23 July 2009

Put lenses in your eyes!

Contact lenses with medications will replace eye drops
Copper newsA group of researchers from the Laboratory of Biomaterials and Drug Delivery at the Children's Hospital Boston, led by Daniel Kohane, have developed the first contact lenses capable of gradually releasing drugs, EurekAlert reports, citing a publication in the journal Investigative Ophthalmology and Visual Science.

The lenses, developed with the assistance of the Massachusetts Institute of Technology, consist of two polymers already used in ophthalmology. The inner layer of the lens, which collapses when used, consists of polymolytic glycolic acid (PLGA), and the outer layer consists of polyhydroxyethylmethacrylate (pHEMA).

The release of the drug with new lenses can last up to one hundred days (the maximum allowed period of use of a contact lens in the United States is 30 days). During the tests, the lenses provided an effective concentration of the antibiotic ciprofloxacin throughout this period.

The researchers have completed laboratory studies and are conducting animal tests. In the near future, they intend to move on to testing their development on humans.
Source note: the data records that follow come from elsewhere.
(** * The persistence layer of the practice chatbot (src/database.py)

    A shallow embedding of [database.py]: the three tables, the SQL
    statements the helpers send through a psycopg2 cursor, the
    [get_db_connection] context manager, and the seven helper functions
    built on it.  The theorems settle what the specification states about
    session names, message ordering, the student registry and the
    connection scope.

    How the program is modelled:
    - a table is the list of its rows in insertion order; a query without
      [ORDER BY] returns rows in that order, and [ORDER BY] is a stable
      sort (PostgreSQL leaves the order of ties open; no theorem below
      sorts rows with equal keys);
    - a connection carries the writes of its transaction, which reach the
      tables at [commit]; a statement sees the committed rows and its own
      connection's writes;
    - what the environment decides is an argument: the value of
      [CURRENT_TIMESTAMP] ([now]), the token drawn by [uuid.uuid4()], and
      whether the server can be reached;
    - the key and foreign-key constraints come from the schema of the
      specification, the table definitions not being part of the sources;
      each such definition says so. *)

From Stdlib Require Import ZArith List String Ascii Bool Lia Arith.
From Stdlib Require Import DecimalString.
Import ListNotations.

Local Open Scope string_scope.
Local Open Scope list_scope.
Local Open Scope Z_scope.

(** ** Rows and tables *)

(** Timestamps are PostgreSQL timestamps: microseconds since the epoch. *)
Definition timestamp := Z.

Record student := mkStudent {
  st_student_id : Z;
  st_email : string;
  st_name : string;
  st_created_at : timestamp;
  st_last_login : timestamp
}.

Record session := mkSession {
  s_session_id : string;
  s_student_id : Z;
  s_ai_client_type : string;
  s_created_at : timestamp;
  s_status : string
}.

Record message := mkMessage {
  m_message_id : Z;
  m_session_id : string;
  m_sender_type : string;
  m_content : string;
  m_sequence_number : Z;
  m_created_at : timestamp
}.

(** A table is the list of its rows in insertion order. *)
Record db := mkDb {
  students : list student;
  sessions : list session;
  messages : list message
}.

Definition empty_db : db := mkDb [] [] [].

(** ** Transactions

    A connection holds the writes of its open transaction; they reach the
    tables at [commit] and are dropped by [rollback] or by [close]. *)

Inductive write :=
| InsertStudent (r : student)
| UpdateLastLogin (id : Z) (t : timestamp)
| InsertSession (r : session)
| InsertMessage (r : message).

Definition set_last_login (id : Z) (t : timestamp) (st : student) : student :=
  if st_student_id st =? id
  then mkStudent (st_student_id st) (st_email st) (st_name st) (st_created_at st) t
  else st.

Definition apply_write (d : db) (w : write) : db :=
  match w with
  | InsertStudent r => mkDb (students d ++ [r]) (sessions d) (messages d)
  | UpdateLastLogin id t =>
      mkDb (map (set_last_login id t) (students d)) (sessions d) (messages d)
  | InsertSession r => mkDb (students d) (sessions d ++ [r]) (messages d)
  | InsertMessage r => mkDb (students d) (sessions d) (messages d ++ [r])
  end.

Definition apply_writes (d : db) (ws : list write) : db :=
  fold_left apply_write ws d.

(** Modelled from the spec: the table definitions are not part of the
    sources.  The INSERT statements give no [student_id] and no
    [message_id], so the keys are drawn from the tables' sequences; as in
    PostgreSQL a sequence is not transactional: a value drawn is never
    given back. *)
Record sequences := mkSequences {
  students_seq : Z;
  messages_seq : Z
}.

(** The database server: the committed tables, the key sequences, the
    number of client connections currently open, and whether the server
    can be reached. *)
Record server := mkServer {
  tables : db;
  seqs : sequences;
  open_connections : nat;
  reachable : bool
}.

Definition empty_server : server := mkServer empty_db (mkSequences 0 0) 0 true.

Record connection := mkConnection {
  pending : list write
}.

(** What a statement on the connection sees: the committed rows and the
    connection's own writes. *)
Definition view (committed : db) (conn : connection) : db :=
  apply_writes committed (pending conn).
In their opinion, "medicinal" contact lenses can replace the constant use of eye drops in conditions such as glaucoma and dry eye syndrome.

The lenses created in Boston are not the first development of this type, however, all previous options did not provide a sufficiently uniform intake of the drug into the eye. In the first few hours, the lenses isolated most of the drug, and the subsequent concentration of the substance did not reach therapeutic dosages.

Regular use of eye drops is an insufficiently effective way of administering medications. Due to blinking and secretion of tear fluid, from 1 to 7 percent of the drug gets into the eye.